# Aim of the exercise:
Every record that follows should be output exactly as it is given.

Material provided: Begin

(** * Slapbook: the derived-analytics core of the activity pages

    A shallow embedding of the pure computations of
    [src/app/profile/[username]/page.tsx] (single profile: [weeklyTotals],
    [streak]) and of the activity dashboard concatenated into
    [src/app/post/[id]/page.tsx] ([weeklyLogs], [totalsByUser], [maxBar],
    [streakByUser], the bar percentage [pct]), together with the two helpers
    both pages share, [startOfWeekMondayLocal] and [dateKeyLocal].

    Platform values are modelled as ECMAScript has them:
    - a [number] is an IEEE-754 binary64 value, here [spec_float] with
      precision 53 and maximal exponent 1024, rounded to nearest-even;
    - a [Date] is a time value, an integral number of milliseconds since the
      epoch, or Invalid Date;
    - an ordinary object used as a dictionary keeps its insertion order,
      except that array-index keys are enumerated first, in numeric order,
      and a property access on it also finds what it inherits from
      [Object.prototype];
    - the viewer's time zone is any function from times to offsets, read as
      ECMAScript reads it; what a statement needs of the zone is a
      hypothesis of that statement. *)

From Stdlib Require Import ZArith Lia Bool List String Ascii Permutation.
From Stdlib Require Import Floats.SpecFloat.
From Stdlib Require Import DecimalString DecimalZ DecimalPos.
From Stdlib Require Lists.Finite.
Import ListNotations.

#[local] Open Scope Z_scope.

(** ** The ECMAScript calendar (ECMA-262, 21.4.1) *)

Module EsDate.

Definition msPerDay : Z := 86400000.

Definition Day (t : Z) : Z := t / msPerDay.
Definition TimeWithinDay (t : Z) : Z := t mod msPerDay.

Definition DayFromYear (y : Z) : Z :=
  365 * (y - 1970) + (y - 1969) / 4 - (y - 1901) / 100 + (y - 1601) / 400.

Definition isLeap (y : Z) : bool :=
  ((y mod 4 =? 0) && negb (y mod 100 =? 0)) || (y mod 400 =? 0).

Definition InLeapYear (y : Z) : Z := if isLeap y then 1 else 0.

Definition DaysInYear (y : Z) : Z := 365 + InLeapYear y.
(** * Internly backend: the route handlers and the application object

    A shallow embedding of [backend/app/api/routes.py] and
    [backend/app/main.py].

    The handlers are pass-through code around one external collaborator,
    the database client [supabase].  They are embedded in a small state and
    exception monad over a [World] that holds the application object and the
    state of the external database; the client itself is a parameter of
    every handler, so that each statement about a handler holds for every
    client. *)

From Stdlib Require Import ZArith String List Bool Lia SpecFloat.
From stdpp Require Import base option list strings gmap.

Local Open Scope Z_scope.

#[local] Set Warnings "-register-all".

(** ** Python values *)

(** The JSON-shaped Python values that travel through the handlers: what
    the framework parses a request body into and what the client's rows are
    made of.  A [dict] keeps its items in insertion order, as Python
    does. *)
Inductive value : Type :=
| VNone
| VBool (b : bool)
| VInt (n : Z)
| VFloat (x : spec_float)
| VStr (s : string)
| VList (items : list value)
| VDict (items : list (string * value)).

Abbreviation dict := (list (string * value)).

(** [d.get(key)] on the items of a dict. *)
Fixpoint dict_get (key : string) (d : dict) : option value :=
  match d with
  | [] => None
  | (k, v) :: rest => if String.eqb k key then Some v else dict_get key rest
  end.

(** [len(l)]: a Python [int]. *)
Definition len {A : Type} (l : list A) : Z := Z.of_nat (length l).

(** [sub in s] on strings. *)
Fixpoint contains (sub s : string) : bool :=
  String.prefix sub s ||
  match s with
  | EmptyString => false
  | String _ rest => contains sub rest
  end.

(** ** Exceptions *)

(** An instance of Python's [Exception] as the [except Exception as e]
    clauses of the handlers see it: its class name and what [str(e)]
    gives. *)
Record pyexn : Type := mk_pyexn {
  exn_class : string;
  exn_message : string
}.

Definition str (e : pyexn) : string := exn_message e.

(** [fastapi.HTTPException(status_code=..., detail=...)]. *)
Record HTTPException : Type := mk_HTTPException {
  status_code : Z;
  detail : string
}.

(** ** The application object of main.py *)

(** The keyword arguments given to [CORSMiddleware]. *)
Record CORSMiddleware : Type := mk_CORSMiddleware {
  allow_origins : list string;
  allow_credentials : bool;
  allow_methods : list string;
  allow_headers : list string
}.

(** A registered route: HTTP method, path and the name of its endpoint
    function. *)
Record APIRoute : Type := mk_APIRoute {
  route_method : string;
  route_path : string;
  route_endpoint : string
}.

Record FastAPI : Type := mk_FastAPI {
  title : string;
  user_middleware : list CORSMiddleware;
  routes : list APIRoute
}.

Definition new_FastAPI (t : string) : FastAPI :=
  {| title := t; user_middleware := []; routes := [] |}.

(** [app.add_middleware(...)] puts the middleware in front of the stack. *)
Definition add_middleware (m : CORSMiddleware) (a : FastAPI) : FastAPI :=
  {| title := title a;
     user_middleware := m :: user_middleware a;
     routes := routes a |}.

(** [app.include_router(r)] appends the router's routes. *)
Definition include_router (r : list APIRoute) (a : FastAPI) : FastAPI :=
  {| title := title a;
     user_middleware := user_middleware a;
     routes := routes a ++ r |}.

(** How the middleware reads its lists: ["*"] stands for everything. *)
Definition wildcard (l : list string) : bool := existsb (String.eqb "*") l.

Definition allow_all_origins (c : CORSMiddleware) : bool :=
  wildcard (allow_origins c).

Material provided: End

# Solved exercise:
(** * Slapbook: the derived-analytics core of the activity pages

    A shallow embedding of the pure computations of
    [src/app/profile/[username]/page.tsx] (single profile: [weeklyTotals],
    [streak]) and of the activity dashboard concatenated into
    [src/app/post/[id]/page.tsx] ([weeklyLogs], [totalsByUser], [maxBar],
    [streakByUser], the bar percentage [pct]), together with the two helpers
    both pages share, [startOfWeekMondayLocal] and [dateKeyLocal].

    Platform values are modelled as ECMAScript has them:
    - a [number] is an IEEE-754 binary64 value, here [spec_float] with
      precision 53 and maximal exponent 1024, rounded to nearest-even;
    - a [Date] is a time value, an integral number of milliseconds since the
      epoch, or Invalid Date;
    - an ordinary object used as a dictionary keeps its insertion order,
      except that array-index keys are enumerated first, in numeric order,
      and a property access on it also finds what it inherits from
      [Object.prototype];
    - the viewer's time zone is any function from times to offsets, read as
      ECMAScript reads it; what a statement needs of the zone is a
      hypothesis of that statement. *)

From Stdlib Require Import ZArith Lia Bool List String Ascii Permutation.
From Stdlib Require Import Floats.SpecFloat.
From Stdlib Require Import DecimalString DecimalZ DecimalPos.
From Stdlib Require Lists.Finite.
Import ListNotations.

#[local] Open Scope Z_scope.

(** ** The ECMAScript calendar (ECMA-262, 21.4.1) *)

Module EsDate.

Definition msPerDay : Z := 86400000.

Definition Day (t : Z) : Z := t / msPerDay.
Definition TimeWithinDay (t : Z) : Z := t mod msPerDay.

Definition DayFromYear (y : Z) : Z :=
  365 * (y - 1970) + (y - 1969) / 4 - (y - 1901) / 100 + (y - 1601) / 400.

Definition isLeap (y : Z) : bool :=
  ((y mod 4 =? 0) && negb (y mod 100 =? 0)) || (y mod 400 =? 0).

Definition InLeapYear (y : Z) : Z := if isLeap y then 1 else 0.

Definition DaysInYear (y : Z) : Z := 365 + InLeapYear y.
(** * Internly backend: the route handlers and the application object

    A shallow embedding of [backend/app/api/routes.py] and
    [backend/app/main.py].

    The handlers are pass-through code around one external collaborator,
    the database client [supabase].  They are embedded in a small state and
    exception monad over a [World] that holds the application object and the
    state of the external database; the client itself is a parameter of
    every handler, so that each statement about a handler holds for every
    client. *)

From Stdlib Require Import ZArith String List Bool Lia SpecFloat.
From stdpp Require Import base option list strings gmap.

Local Open Scope Z_scope.

#[local] Set Warnings "-register-all".

(** ** Python values *)

(** The JSON-shaped Python values that travel through the handlers: what
    the framework parses a request body into and what the client's rows are
    made of.  A [dict] keeps its items in insertion order, as Python
    does. *)
Inductive value : Type :=
| VNone
| VBool (b : bool)
| VInt (n : Z)
| VFloat (x : spec_float)
| VStr (s : string)
| VList (items : list value)
| VDict (items : list (string * value)).

Abbreviation dict := (list (string * value)).

(** [d.get(key)] on the items of a dict. *)
Fixpoint dict_get (key : string) (d : dict) : option value :=
  match d with
  | [] => None
  | (k, v) :: rest => if String.eqb k key then Some v else dict_get key rest
  end.

(** [len(l)]: a Python [int]. *)
Definition len {A : Type} (l : list A) : Z := Z.of_nat (length l).

(** [sub in s] on strings. *)
Fixpoint contains (sub s : string) : bool :=
  String.prefix sub s ||
  match s with
  | EmptyString => false
  | String _ rest => contains sub rest
  end.

(** ** Exceptions *)

(** An instance of Python's [Exception] as the [except Exception as e]
    clauses of the handlers see it: its class name and what [str(e)]
    gives. *)
Record pyexn : Type := mk_pyexn {
  exn_class : string;
  exn_message : string
}.

Definition str (e : pyexn) : string := exn_message e.

(** [fastapi.HTTPException(status_code=..., detail=...)]. *)
Record HTTPException : Type := mk_HTTPException {
  status_code : Z;
  detail : string
}.

(** ** The application object of main.py *)

(** The keyword arguments given to [CORSMiddleware]. *)
Record CORSMiddleware : Type := mk_CORSMiddleware {
  allow_origins : list string;
  allow_credentials : bool;
  allow_methods : list string;
  allow_headers : list string
}.

(** A registered route: HTTP method, path and the name of its endpoint
    function. *)
Record APIRoute : Type := mk_APIRoute {
  route_method : string;
  route_path : string;
  route_endpoint : string
}.

Record FastAPI : Type := mk_FastAPI {
  title : string;
  user_middleware : list CORSMiddleware;
  routes : list APIRoute
}.

Definition new_FastAPI (t : string) : FastAPI :=
  {| title := t; user_middleware := []; routes := [] |}.

(** [app.add_middleware(...)] puts the middleware in front of the stack. *)
Definition add_middleware (m : CORSMiddleware) (a : FastAPI) : FastAPI :=
  {| title := title a;
     user_middleware := m :: user_middleware a;
     routes := routes a |}.

(** [app.include_router(r)] appends the router's routes. *)
Definition include_router (r : list APIRoute) (a : FastAPI) : FastAPI :=
  {| title := title a;
     user_middleware := user_middleware a;
     routes := routes a ++ r |}.

(** How the middleware reads its lists: ["*"] stands for everything. *)
Definition wildcard (l : list string) : bool := existsb (String.eqb "*") l.

Definition allow_all_origins (c : CORSMiddleware) : bool :=
  wildcard (allow_origins c).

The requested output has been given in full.